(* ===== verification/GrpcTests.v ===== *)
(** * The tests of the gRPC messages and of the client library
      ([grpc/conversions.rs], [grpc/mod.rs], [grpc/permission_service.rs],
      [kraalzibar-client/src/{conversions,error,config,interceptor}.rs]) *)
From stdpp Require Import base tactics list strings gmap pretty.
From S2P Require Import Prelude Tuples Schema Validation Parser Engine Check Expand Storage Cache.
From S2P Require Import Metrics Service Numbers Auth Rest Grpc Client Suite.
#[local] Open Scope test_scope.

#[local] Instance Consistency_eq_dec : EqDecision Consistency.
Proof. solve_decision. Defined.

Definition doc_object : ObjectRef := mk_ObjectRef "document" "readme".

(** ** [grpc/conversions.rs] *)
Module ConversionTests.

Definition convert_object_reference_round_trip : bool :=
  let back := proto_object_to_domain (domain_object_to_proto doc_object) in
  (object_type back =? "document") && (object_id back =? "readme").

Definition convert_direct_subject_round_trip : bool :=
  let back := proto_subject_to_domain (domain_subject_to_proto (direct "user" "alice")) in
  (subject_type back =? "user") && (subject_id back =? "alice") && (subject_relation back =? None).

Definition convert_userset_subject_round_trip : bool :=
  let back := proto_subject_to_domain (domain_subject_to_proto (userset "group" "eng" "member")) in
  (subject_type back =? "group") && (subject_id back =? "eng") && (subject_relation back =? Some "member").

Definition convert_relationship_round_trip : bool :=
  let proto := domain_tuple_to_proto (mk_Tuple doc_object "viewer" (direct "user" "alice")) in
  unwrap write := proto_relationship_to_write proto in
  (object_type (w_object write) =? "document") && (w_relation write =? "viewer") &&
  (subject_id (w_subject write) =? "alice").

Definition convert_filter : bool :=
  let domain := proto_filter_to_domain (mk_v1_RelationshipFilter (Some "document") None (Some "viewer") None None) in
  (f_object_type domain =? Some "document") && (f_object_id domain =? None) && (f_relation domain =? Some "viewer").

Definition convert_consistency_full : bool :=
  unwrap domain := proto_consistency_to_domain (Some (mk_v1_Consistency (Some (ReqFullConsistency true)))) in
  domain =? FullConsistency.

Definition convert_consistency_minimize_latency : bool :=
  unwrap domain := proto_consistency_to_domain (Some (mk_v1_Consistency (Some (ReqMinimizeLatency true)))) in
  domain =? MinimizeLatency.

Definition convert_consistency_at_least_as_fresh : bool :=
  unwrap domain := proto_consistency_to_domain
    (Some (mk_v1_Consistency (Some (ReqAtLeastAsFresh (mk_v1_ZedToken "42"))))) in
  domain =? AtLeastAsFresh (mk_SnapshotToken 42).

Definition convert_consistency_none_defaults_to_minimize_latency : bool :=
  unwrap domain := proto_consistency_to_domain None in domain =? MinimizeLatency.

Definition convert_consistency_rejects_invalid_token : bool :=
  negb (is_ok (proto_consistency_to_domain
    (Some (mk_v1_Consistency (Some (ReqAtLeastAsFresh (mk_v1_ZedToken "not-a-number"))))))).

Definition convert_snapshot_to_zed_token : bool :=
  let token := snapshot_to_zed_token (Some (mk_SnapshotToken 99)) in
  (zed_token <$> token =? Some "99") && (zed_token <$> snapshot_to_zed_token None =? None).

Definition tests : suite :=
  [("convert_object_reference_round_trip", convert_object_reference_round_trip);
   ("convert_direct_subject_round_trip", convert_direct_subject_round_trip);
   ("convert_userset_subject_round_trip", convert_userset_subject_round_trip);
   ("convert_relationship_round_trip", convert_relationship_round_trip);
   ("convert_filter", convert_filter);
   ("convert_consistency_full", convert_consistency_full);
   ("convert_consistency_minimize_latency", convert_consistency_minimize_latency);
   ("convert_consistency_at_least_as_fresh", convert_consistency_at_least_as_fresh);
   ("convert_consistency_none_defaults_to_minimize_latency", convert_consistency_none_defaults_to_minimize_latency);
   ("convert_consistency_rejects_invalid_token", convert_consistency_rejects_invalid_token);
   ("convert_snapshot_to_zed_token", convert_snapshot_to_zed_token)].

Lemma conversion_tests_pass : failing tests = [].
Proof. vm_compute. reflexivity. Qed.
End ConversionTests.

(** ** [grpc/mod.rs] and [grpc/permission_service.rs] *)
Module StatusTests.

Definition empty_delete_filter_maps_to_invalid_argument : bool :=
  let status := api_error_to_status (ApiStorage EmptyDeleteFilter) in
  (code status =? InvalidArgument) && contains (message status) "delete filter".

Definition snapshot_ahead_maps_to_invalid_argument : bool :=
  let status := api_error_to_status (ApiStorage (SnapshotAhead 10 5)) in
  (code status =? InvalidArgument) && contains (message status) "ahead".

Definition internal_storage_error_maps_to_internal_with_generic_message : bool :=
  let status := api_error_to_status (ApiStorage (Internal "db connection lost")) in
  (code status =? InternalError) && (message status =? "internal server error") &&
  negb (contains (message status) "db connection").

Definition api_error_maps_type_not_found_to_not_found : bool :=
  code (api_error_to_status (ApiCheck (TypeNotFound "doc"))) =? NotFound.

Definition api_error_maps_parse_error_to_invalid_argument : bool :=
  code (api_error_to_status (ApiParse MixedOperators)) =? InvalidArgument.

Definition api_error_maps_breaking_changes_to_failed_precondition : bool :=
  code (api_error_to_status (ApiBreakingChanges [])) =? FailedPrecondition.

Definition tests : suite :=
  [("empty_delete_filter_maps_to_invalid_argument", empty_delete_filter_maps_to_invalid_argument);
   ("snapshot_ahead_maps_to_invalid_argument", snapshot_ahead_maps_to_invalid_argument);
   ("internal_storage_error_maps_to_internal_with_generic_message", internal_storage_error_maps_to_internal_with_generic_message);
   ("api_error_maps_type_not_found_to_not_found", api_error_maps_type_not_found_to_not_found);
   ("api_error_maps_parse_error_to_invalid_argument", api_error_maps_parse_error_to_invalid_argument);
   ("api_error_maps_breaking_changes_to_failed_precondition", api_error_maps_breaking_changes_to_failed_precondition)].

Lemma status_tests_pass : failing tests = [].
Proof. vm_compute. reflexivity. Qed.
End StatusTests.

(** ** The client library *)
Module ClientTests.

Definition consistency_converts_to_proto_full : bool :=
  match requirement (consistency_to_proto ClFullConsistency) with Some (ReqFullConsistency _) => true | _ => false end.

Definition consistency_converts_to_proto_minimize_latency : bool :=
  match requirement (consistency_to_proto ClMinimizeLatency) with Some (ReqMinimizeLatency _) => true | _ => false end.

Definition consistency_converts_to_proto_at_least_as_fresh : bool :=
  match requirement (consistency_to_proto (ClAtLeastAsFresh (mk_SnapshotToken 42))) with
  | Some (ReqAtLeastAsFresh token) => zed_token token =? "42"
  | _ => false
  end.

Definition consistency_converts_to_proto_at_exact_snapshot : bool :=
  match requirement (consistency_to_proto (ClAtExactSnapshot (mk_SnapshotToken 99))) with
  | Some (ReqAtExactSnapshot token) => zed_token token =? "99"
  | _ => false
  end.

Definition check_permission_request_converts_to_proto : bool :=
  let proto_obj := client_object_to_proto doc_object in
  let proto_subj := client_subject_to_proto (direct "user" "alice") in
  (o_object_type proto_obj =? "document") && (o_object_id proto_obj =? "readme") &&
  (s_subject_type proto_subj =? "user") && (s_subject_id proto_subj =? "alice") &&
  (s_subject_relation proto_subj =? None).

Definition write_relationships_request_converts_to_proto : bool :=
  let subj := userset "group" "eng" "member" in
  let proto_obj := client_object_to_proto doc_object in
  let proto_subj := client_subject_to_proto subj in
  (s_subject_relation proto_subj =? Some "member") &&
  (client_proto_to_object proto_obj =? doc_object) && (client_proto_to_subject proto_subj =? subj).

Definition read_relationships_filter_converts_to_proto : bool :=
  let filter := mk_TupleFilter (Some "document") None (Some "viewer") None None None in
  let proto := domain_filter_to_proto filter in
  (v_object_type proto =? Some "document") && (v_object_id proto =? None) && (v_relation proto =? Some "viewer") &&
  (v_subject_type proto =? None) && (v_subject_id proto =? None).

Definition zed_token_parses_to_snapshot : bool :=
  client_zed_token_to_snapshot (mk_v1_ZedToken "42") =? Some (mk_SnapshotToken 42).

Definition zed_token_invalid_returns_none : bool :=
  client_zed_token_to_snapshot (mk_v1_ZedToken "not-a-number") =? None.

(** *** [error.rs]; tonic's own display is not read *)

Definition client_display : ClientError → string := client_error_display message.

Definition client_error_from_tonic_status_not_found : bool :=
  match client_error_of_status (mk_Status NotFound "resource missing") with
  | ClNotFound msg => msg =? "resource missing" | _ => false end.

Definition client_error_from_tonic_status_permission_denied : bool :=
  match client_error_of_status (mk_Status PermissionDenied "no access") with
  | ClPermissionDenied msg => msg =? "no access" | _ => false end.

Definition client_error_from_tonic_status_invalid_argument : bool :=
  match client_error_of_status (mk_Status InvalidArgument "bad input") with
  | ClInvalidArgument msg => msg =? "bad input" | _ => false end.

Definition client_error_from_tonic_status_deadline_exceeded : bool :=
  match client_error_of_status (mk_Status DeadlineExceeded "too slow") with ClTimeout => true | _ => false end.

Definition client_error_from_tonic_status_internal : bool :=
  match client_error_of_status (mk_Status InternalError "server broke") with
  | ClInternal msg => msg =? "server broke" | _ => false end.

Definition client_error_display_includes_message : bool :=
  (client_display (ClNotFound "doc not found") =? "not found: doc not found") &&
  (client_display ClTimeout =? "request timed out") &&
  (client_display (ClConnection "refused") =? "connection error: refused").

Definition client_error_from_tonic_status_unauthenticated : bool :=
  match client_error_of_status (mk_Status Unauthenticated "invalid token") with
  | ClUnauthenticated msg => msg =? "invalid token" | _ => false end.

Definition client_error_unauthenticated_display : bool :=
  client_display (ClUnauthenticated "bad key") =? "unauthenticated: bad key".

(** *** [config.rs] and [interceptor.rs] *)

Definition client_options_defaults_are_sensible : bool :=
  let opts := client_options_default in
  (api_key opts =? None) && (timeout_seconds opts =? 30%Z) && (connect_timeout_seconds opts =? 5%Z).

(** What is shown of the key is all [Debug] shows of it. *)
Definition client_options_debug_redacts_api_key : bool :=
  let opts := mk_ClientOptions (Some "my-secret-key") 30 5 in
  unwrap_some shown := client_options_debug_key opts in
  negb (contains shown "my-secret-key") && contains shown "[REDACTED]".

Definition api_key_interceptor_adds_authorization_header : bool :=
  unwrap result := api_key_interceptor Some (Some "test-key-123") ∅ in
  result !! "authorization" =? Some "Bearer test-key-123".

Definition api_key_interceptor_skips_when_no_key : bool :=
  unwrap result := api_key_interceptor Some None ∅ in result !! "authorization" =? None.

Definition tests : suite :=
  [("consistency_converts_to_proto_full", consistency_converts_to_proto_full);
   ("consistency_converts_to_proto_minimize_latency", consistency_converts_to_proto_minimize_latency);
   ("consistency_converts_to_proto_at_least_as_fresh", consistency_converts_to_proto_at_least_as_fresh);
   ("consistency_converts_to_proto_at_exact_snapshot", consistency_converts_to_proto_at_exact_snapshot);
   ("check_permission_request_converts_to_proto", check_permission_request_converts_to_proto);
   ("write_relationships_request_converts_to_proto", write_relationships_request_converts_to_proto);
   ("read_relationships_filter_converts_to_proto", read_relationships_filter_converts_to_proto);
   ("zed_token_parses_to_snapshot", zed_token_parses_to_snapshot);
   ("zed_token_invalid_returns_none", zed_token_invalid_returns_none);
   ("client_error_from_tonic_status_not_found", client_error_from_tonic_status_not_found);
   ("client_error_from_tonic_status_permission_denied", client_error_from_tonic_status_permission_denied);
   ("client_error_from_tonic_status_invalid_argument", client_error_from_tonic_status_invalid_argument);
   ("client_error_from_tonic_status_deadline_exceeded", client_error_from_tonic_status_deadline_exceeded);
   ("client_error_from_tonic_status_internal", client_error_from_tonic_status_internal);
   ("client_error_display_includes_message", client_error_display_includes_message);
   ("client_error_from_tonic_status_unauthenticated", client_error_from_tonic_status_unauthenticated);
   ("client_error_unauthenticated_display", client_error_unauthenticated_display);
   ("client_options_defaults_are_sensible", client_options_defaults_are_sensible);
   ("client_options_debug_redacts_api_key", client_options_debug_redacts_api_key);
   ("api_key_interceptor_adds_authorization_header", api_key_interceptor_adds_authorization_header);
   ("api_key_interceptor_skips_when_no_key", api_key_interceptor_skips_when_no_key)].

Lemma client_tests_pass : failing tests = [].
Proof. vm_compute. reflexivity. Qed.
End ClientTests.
==
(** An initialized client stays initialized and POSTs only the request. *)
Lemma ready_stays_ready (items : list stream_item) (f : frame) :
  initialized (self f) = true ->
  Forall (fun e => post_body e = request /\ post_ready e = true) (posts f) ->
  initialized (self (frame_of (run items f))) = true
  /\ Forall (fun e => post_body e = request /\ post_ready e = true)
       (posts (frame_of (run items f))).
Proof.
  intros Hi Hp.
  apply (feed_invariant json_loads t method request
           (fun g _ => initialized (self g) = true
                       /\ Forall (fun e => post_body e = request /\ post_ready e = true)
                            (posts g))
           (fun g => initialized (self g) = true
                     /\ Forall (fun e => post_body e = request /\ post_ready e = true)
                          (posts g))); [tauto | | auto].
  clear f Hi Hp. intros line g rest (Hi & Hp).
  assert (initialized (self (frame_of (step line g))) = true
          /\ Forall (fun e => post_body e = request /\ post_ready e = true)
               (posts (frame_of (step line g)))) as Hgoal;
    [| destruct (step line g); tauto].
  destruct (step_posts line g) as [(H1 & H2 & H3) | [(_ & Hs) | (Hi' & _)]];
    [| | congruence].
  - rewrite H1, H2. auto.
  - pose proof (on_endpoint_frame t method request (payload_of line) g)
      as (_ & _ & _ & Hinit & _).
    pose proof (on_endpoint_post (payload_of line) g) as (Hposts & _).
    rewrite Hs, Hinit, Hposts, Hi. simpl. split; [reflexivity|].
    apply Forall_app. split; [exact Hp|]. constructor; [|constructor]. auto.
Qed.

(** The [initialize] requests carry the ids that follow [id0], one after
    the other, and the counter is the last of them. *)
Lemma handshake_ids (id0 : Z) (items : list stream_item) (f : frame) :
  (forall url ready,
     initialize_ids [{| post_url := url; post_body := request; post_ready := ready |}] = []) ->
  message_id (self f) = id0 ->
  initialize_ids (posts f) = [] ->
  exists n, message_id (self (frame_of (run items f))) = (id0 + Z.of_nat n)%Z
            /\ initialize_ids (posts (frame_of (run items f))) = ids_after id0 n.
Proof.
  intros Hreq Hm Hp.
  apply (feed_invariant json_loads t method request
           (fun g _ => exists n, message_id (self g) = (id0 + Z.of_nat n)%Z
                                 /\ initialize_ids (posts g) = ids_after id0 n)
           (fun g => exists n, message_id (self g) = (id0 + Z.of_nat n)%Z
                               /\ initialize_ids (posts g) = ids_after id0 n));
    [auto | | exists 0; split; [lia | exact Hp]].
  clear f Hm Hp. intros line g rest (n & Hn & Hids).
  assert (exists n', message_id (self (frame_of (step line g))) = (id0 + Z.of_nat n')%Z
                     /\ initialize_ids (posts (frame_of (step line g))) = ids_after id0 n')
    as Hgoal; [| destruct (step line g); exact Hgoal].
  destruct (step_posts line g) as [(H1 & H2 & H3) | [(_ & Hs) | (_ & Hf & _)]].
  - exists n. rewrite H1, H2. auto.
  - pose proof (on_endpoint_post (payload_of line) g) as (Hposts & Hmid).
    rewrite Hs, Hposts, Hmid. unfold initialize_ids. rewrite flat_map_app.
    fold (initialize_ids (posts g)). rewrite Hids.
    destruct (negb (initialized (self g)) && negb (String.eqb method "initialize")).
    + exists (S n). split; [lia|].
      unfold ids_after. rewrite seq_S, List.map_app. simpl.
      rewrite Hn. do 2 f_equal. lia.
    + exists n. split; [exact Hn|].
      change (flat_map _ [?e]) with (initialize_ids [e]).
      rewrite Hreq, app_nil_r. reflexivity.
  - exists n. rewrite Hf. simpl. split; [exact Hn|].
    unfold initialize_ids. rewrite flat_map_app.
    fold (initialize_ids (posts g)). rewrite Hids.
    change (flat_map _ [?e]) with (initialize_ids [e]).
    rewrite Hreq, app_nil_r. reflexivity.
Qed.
---
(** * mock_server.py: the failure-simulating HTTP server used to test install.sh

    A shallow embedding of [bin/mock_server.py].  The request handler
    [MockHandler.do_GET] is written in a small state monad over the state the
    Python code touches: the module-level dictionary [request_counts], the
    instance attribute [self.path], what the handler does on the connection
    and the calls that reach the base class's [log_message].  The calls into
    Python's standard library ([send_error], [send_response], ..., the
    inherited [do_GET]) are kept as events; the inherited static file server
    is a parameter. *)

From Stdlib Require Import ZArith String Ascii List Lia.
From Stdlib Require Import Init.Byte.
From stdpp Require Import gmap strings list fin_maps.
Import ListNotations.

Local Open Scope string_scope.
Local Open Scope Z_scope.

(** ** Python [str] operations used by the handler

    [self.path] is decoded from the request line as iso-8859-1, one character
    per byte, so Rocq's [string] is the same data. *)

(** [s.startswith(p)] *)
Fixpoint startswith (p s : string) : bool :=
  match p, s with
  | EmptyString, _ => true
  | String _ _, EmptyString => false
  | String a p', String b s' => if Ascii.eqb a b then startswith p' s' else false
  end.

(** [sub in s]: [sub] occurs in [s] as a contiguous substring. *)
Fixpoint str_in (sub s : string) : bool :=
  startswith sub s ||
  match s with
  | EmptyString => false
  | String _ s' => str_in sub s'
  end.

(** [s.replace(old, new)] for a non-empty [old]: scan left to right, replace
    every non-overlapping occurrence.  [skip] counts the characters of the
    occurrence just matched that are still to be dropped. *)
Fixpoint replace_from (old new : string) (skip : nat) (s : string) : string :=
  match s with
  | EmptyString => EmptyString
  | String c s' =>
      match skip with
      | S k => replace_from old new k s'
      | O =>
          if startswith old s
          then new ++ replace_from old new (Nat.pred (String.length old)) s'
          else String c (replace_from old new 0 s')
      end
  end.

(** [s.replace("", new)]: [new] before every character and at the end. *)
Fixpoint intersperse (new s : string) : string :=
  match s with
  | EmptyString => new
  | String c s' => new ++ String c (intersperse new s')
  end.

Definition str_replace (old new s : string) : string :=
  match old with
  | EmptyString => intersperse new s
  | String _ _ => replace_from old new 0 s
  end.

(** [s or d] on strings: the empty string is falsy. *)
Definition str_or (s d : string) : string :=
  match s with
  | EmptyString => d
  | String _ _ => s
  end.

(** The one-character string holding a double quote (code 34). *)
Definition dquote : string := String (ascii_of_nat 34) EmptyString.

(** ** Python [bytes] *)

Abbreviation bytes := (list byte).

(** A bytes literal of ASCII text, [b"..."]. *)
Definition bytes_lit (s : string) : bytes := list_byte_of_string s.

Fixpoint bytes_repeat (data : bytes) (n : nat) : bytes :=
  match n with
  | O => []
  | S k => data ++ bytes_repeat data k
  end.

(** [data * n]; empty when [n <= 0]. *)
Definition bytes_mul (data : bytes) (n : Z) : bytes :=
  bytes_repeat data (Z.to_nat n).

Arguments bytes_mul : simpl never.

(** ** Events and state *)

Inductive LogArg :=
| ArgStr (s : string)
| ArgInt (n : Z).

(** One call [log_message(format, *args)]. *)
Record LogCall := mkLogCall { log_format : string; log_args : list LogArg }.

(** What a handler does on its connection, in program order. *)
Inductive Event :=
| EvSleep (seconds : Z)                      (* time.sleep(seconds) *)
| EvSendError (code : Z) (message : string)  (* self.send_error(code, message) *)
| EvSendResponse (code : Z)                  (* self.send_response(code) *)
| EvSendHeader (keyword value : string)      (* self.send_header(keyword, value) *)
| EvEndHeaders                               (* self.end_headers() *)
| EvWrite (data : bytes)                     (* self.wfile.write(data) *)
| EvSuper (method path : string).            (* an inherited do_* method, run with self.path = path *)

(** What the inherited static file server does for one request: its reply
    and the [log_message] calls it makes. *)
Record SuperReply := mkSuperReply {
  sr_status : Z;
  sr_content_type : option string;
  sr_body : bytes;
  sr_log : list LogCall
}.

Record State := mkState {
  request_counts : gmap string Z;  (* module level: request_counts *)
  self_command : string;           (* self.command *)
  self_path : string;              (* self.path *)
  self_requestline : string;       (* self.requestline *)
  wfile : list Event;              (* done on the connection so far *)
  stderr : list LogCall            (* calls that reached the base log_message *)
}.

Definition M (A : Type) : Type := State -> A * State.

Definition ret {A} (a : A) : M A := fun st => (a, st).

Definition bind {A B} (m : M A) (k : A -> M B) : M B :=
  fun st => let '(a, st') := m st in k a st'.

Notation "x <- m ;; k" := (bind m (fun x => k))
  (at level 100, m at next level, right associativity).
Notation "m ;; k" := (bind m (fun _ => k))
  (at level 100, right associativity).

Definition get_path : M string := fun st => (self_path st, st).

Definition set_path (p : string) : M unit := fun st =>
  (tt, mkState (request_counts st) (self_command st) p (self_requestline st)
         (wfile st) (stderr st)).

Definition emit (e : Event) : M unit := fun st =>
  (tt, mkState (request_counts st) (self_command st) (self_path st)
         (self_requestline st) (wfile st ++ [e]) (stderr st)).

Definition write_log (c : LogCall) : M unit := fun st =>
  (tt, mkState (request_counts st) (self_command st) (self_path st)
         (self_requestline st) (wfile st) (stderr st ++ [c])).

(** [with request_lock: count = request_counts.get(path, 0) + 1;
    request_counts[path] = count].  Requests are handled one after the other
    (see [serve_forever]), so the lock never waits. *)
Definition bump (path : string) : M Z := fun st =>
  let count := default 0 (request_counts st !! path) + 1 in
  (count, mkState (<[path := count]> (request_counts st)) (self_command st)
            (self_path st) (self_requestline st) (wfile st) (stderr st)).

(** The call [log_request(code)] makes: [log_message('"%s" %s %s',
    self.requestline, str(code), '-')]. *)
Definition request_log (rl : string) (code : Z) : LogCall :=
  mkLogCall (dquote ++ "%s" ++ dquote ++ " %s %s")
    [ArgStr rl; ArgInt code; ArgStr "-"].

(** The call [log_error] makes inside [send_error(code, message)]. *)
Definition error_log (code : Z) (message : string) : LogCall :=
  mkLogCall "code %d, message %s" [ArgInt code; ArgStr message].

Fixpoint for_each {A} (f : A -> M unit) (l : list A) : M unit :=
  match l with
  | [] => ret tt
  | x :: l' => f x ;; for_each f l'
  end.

Work task. With "simpl" as the search string, filter the records and return each line that has it.

Answer area.
    rewrite Hs, Hinit, Hposts, Hi. simpl. split; [reflexivity|].
      unfold ids_after. rewrite seq_S, List.map_app. simpl.
  - exists n. rewrite Hf. simpl. split; [exact Hn|].
Arguments bytes_mul : simpl never.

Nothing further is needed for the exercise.